# Aquaterra 3D background



## CuzIsaidSo (Oct 13, 2009)

Anybody ever have a Aquaterra 3d background. How deep are they, my tanks depth is 18 1/2 inches. Is it wide enough for one of the 3d backgrounds?


----------



## CLUSTER ONE (Aug 2, 2006)

brian519 said:


> Anybody ever have a Aquaterra 3d background. How deep are they, my tanks depth is 18 1/2 inches. Is it wide enough for one of the 3d backgrounds?


 That plenty wide enough, but on some models i think they can come out up to 4". They look good, but you do lose a couple inches of tank width overall


----------



## Lifer374 (Dec 5, 2003)

sean-820 said:


> 4". They look good, but you do lose a couple inches of tank width overall


They do look incredible but thats the main reason I look away from buying one. Personally, with a 18" tank its just too much lost swimming space.

I guess what your stocking would be the deciding factor.


----------



## CuzIsaidSo (Oct 13, 2009)

I'll have a solo Ruby Red Spilo in a 75 gal.

This is what I would like to get.


----------



## Lifer374 (Dec 5, 2003)

With that species in that size tank, I can not say don't do it.


----------



## the keeper (Jan 16, 2010)

Lifer374 said:


> With that species in that size tank, I can not say don't do it.


 your good to go man, they dont grow huge, but the bg does take up room, im looking to do that myself, im looking at a 200gal. looking to purchase one, but i would have plenty of room seeing that i have60inches to play with, yes it is a very deff. setup, but if i do get it its going to be hooked up.


----------



## rchan11 (May 6, 2004)

This is my 266g with 3d. It's 32" deep and the bottom part of the background takes up 26" and the rest about 12". The background gradually widens from top to bottom. It's a DAS tank.


----------



## Johnny_Zanni (Nov 8, 2009)

african cichlids nice and they look like malawians lol same as mine


----------



## rchan11 (May 6, 2004)

Johnny_Zanni said:


> african cichlids nice and they look like malawians lol same as mine


They're Malawi.


----------



## Johnny_Zanni (Nov 8, 2009)

yea i see a few that i have in my tank


----------



## CuzIsaidSo (Oct 13, 2009)

rchan11 said:


> african cichlids nice and they look like malawians lol same as mine


They're Malawi.
[/quote]

What is the name of the manafacturer of your bg, all I could find was aquaterra


----------



## rchan11 (May 6, 2004)

It's an DAS aquarium.
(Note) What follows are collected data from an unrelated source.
(** ** The whole operation *)

(** The DMA entries of an insertion address the tables' own records. *)
Lemma nat_ins_dma nt h n link m d :
  wf_nat nt -> nat_insertion (table nt) h n link m ->
  Forall (nat_dma nt) (ins_ones nat_layout IPA_NAT_BASE_TBL IPA_NAT_EXPN_TBL (table nt) false n link d)
  /\ Forall (for_table IPA_NAT_BASE_TBL IPA_NAT_EXPN_TBL)
       (ins_ones nat_layout IPA_NAT_BASE_TBL IPA_NAT_EXPN_TBL (table nt) false n link d).
Proof.
  intros Hwf (Hn & _ & _ & _ & Hlk). unfold ins_ones, tail_ones.
  pose proof (wl_slots _ _ _ _ (ns_layout _ (nw_shape _ Hwf))) as Hs.
  destruct link as [[p ep]|]; cbn [app].
  - destruct Hlk as (_ & _ & Hep & _). apply lookupZ_Some_range in Hep.
    split; repeat (apply Forall_cons; split); try apply Forall_nil; try done;
      try apply the_one_for_table; apply nat_dma_table; (done || lia).
  - split; repeat (apply Forall_cons; split); try apply Forall_nil; try done;
      try apply the_one_for_table; apply nat_dma_table; (done || lia).
Qed.

Lemma idx_ins_dma nt h n link m d :
  wf_nat nt -> idx_insertion (index_table nt) h n link m ->
  Forall (nat_dma nt)
    (ins_ones index_layout IPA_NAT_INDX_TBL IPA_NAT_INDEX_EXPN_TBL (index_table nt) true n link d)
  /\ Forall (for_table IPA_NAT_INDX_TBL IPA_NAT_INDEX_EXPN_TBL)
       (ins_ones index_layout IPA_NAT_INDX_TBL IPA_NAT_INDEX_EXPN_TBL (index_table nt) true n link d).
Proof.
  intros Hwf (Hn & _ & _ & _ & Hlk). unfold ins_ones, tail_ones.
  pose proof (wl_slots _ _ _ _ (ns_idx_layout _ (nw_shape _ Hwf))) as Hs.
  destruct link as [[p ep]|]; cbn [app].
  - destruct Hlk as (_ & _ & Hep & _). apply lookupZ_Some_range in Hep.
    split; repeat (apply Forall_cons; split); try apply Forall_nil; try done;
      try apply the_one_for_table; apply nat_dma_index; (done || lia).
  - split; repeat (apply Forall_cons; split); try apply Forall_nil; try done;
      try apply the_one_for_table; apply nat_dma_index; (done || lia).
Qed.

(** The tables as a failed insertion leaves them: only the previous index of
    a free index record may differ. *)
Definition rolled_back (nt nt' : ipa_nat_ip4_table_cache) : Prop :=
  wf_nat nt' /\ table nt' = table nt /\ mem_desc nt' = mem_desc nt
  /\ public_addr nt' = public_addr nt
  /\ exists m, index_table nt' = with_meta (index_table nt) m.

Lemma rolled_back_refl nt : wf_nat nt -> rolled_back nt nt.
Proof.
  intros H. split_and!; try done. exists (meta (index_table nt)). by destruct nt as [? ? ? []].
Qed.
The background is part of the tank package. 
http://www.petstorefixtures.com/3DShow.html


----------



## jp80911 (Apr 3, 2008)

I thought they only deal with retailers or lfs instead of private buyers, or that's only the case for thse 3D tanks? (not the GNW aquarium)


----------



## rchan11 (May 6, 2004)

jp80911 said:


> I thought they only deal with retailers or lfs instead of private buyers, or that's only the case for thse 3D tanks? (not the GNW aquarium)


In a way, you're correct. "Pet O Rama" pet store is part of the DAS outlet and the DAS factory is near where I live and the pet store didn't mind ordering the tank for me. But they do sell 3d backgrounds for smaller tanks.


----------